My next challenge was learning how the police actually works! I expected lots of acronyms (we have plenty in aviation) but I remember really feeling the magnitude of the task at hand when I started learning what they mean in a policing context. Learning what things like DA, CSE and ABH stand for really helped me recognise the seriousness of what the police work with and how important communications is within this. Was I intimidated by my new subject matter? Probably. Did it help me focus on the task at hand? Absolutely.
I was taken aback by the pace of communications needed on a daily basis. On the one hand, proactive communications on predictable Coronavirus-related topics should be relatively easy (in theory). With a strong police communications network and system of national leads, I assumed we’d be able to plan ahead for the rest of summer. In reality, while this is possible to an extent, the reactive demands put on the team mean focus needs to be shifted in often unpredictable ways.
For example, every government Coronavirus announcement, no matter how small, could have significant implications for the police. Social distancing was a great example. We quickly had to define what was considered regulation vs guidance and then create relevant messaging that was simple to follow. Given how rapidly the national response has evolved at times this has been quite a task – but one the team continues to embrace with determination.
The scrutiny
Another discovery was what it’s like to work in an environment subject to intense public scrutiny. In my experience in the private sector I’ve always had more autonomy and have been freer to say and do certain things. Sure, there are repercussions when you get things wrong, but they tend to follow commercial dynamics (and shorter memory spans). In a public service like policing, your stakeholder matrix is much larger – and infinitely more complex. The dynamics of accountability are unlike anything else I’d ever experienced. Every single word counts – and not just because it could be a matter of life or death. I was constantly impressed by how seriously the team made each and every one of their decisions – and the sense of profound responsibility that they clearly shared.

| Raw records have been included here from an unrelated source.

Lemma concept_loop_step (hubId : string) (args : Args) :
  fanStep isConceptNodeFor hubId
    (fun (conceptNodeIds : list (string * string)) concept =>
       (nodeId <- createDomainConceptNode concept args ;;
        createConditionalEdge hubId nodeId
          (c_condition concept) (c_description concept) ;;;
        ret (mapSet (c_type concept) nodeId conceptNodeIds))%build).
Proof. fan_step. Qed.

Lemma webhook_loop_step (hubId : string) :
  fanStep (fun _ => isWebhookNodeFor) hubId
    (fun (_ : unit) webhook =>
       (webhookId <- createDomainWebhookNode webhook ;;
        whName <- required (stringOf (wh_name webhook)) ;;
        createConditionalEdge hubId webhookId
          ("needs " +:+ toLowerCase whName)
          ("Route to " +:+ whName +:+ " for domain-specific processing"))%build).
Proof. fan_step. Qed.

Lemma knowledge_base_loop_step (hubId : string) :
  fanStep (fun _ => isKnowledgeBaseNodeFor) hubId
    (fun (_ : unit) kbSpec =>
       (kbId <- createDomainKnowledgeBaseNode kbSpec ;;
        kbName <- required (stringOf (kb_name kbSpec)) ;;
        triggerCondition <-
          joinOr (kb_trigger_phrases kbSpec)
            ("questions about " +:+ toLowerCase kbName) ;;
        createConditionalEdge hubId kbId
          ("asks about " +:+ triggerCondition)
          ("Provide specialized information from " +:+ kbName))%build).
Proof. fan_step. Qed.

Lemma transfer_loop_step (hubId : string) :
  fanStep (fun _ => isTransferNodeFor) hubId
    (fun (_ : unit) transfer =>
       (transferId <- createDomainTransferNode transfer ;;
        trName <- required (stringOf (tr_name transfer)) ;;
        conditions <-
          joinOr (tr_conditions transfer) ("needs " +:+ toLowerCase trName) ;;
        createConditionalEdge hubId transferId conditions
          ("Transfer to " +:+ trName +:+ " for specialized assistance"))%build).
Proof. fan_step. Qed.

Lemma fanOut_forEach {A} (R : string -> A -> PathwayNode -> Prop)
  (hub : string) (body : A -> Build unit) (xs : list A) :
  fanStep R hub (fun (_ : unit) x => body x) ->
  forall pre es dom,
    hoare (St pre es dom) (forEach xs body)
      (fun _ b' => exists news es',
           St (pre ++ news) (es ++ es') dom b' /\
           Forall2 (R dom) xs news /\ wiredFrom hub es' news).
Proof.
  intros Hstep pre es dom b r b' HSt Hrun.
  rewrite forEach_as_forEachAcc in Hrun.
  exact (fanOut_loop R hub _ xs Hstep tt pre es dom b r b' HSt Hrun).
Qed.

Ltac node_step :=
  let b := fresh "b" in
  intros b ? ? [? [? ?]] Hrun;
  destruct b; cbn [nodes edges domain] in *; subst;
  run_builder Hrun; cbn [nodes edges domain nodeCount edgeCount] in *;
  eexists; repeat split.

Lemma hub_step (cs : list Concept) (pre : list PathwayNode)
  (es : list PathwayEdge) (dom : string) :
  hoare (St pre es dom) (createDomainSpecificHub cs)
    (fun i b' => exists nd, St (pre ++ [nd]) es dom b' /\ id nd = i /\
                            type nd = Default /\ isStart (data nd) = true).
Proof. node_step. Qed.

Lemma resolution_step (pre : list PathwayNode) (es : list PathwayEdge)
  (dom : string) :
  hoare (St pre es dom) createDomainResolutionNode
    (fun i b' => exists nd, St (pre ++ [nd]) es dom b' /\ id nd = i /\
                            type nd = Default).
Proof. node_step. Qed.

Lemma completion_step (pre : list PathwayNode) (es : list PathwayEdge)
  (dom : string) :
  hoare (St pre es dom) createDomainCompletionNode
    (fun i b' => exists nd, St (pre ++ [nd]) es dom b' /\ id nd = i /\
                            type nd = EndCall).
Proof. node_step. Qed.

Lemma edge_exact (ns : list PathwayNode) (es : list PathwayEdge)
  (dom s t c d : string) :
  hoare (St ns es dom) (createConditionalEdge s t c d)
    (fun _ b' => exists e, St ns (es ++ [e]) dom b' /\ connects e s t).
Proof.
  intros b ? b' [Hn [He Hd]] Hrun.
  destruct b; cbn [nodes edges domain] in *; subst.
  run_builder Hrun. eexists. repeat split.
Qed.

The breadth, depth and complexity of expectations on policing comms is staggering. I found myself saying “I am in awe of what you all do” several times a day.
A Golden Age for crisis communications
Prior to 2020, crisis planning had been a largely academic project in my career. I knew the theories, had written dozens of plans, playbooks and stock lines to take, and had even had a few hurricanes to deal with, but this year has allowed me (and many of us) to put all of that into practice – both at an airline and with the police. We now live in a Golden Age of comms where leaders in business and government, and their work forces, look to us for clarity, direction and answers. I was always told that a week in a crisis is like a month in the real world – something 2020 has confirmed.
In June, when it came to wrapping up my time with the police, I found it to be a more emotional departure than I’d expected. Despite all the challenges, particularly the fact that I hadn’t actually met anyone in person, I was able to build some strong bonds and friendships – such is the nature of working on a crisis like this.
I broke away from the parallel universe that I had learned to call home with a lifetime’s worth of learnings, a renewed sense of direction and, most of all, a huge admiration for everything the police are doing at the front lines (and from their homes) to help get the country through the Coronavirus. I would do it all over again in a heartbeat.
I want to end by saying thank you to everyone I worked with on Operation Talla. You gave me a purpose and made me feel part of a team when I needed it most.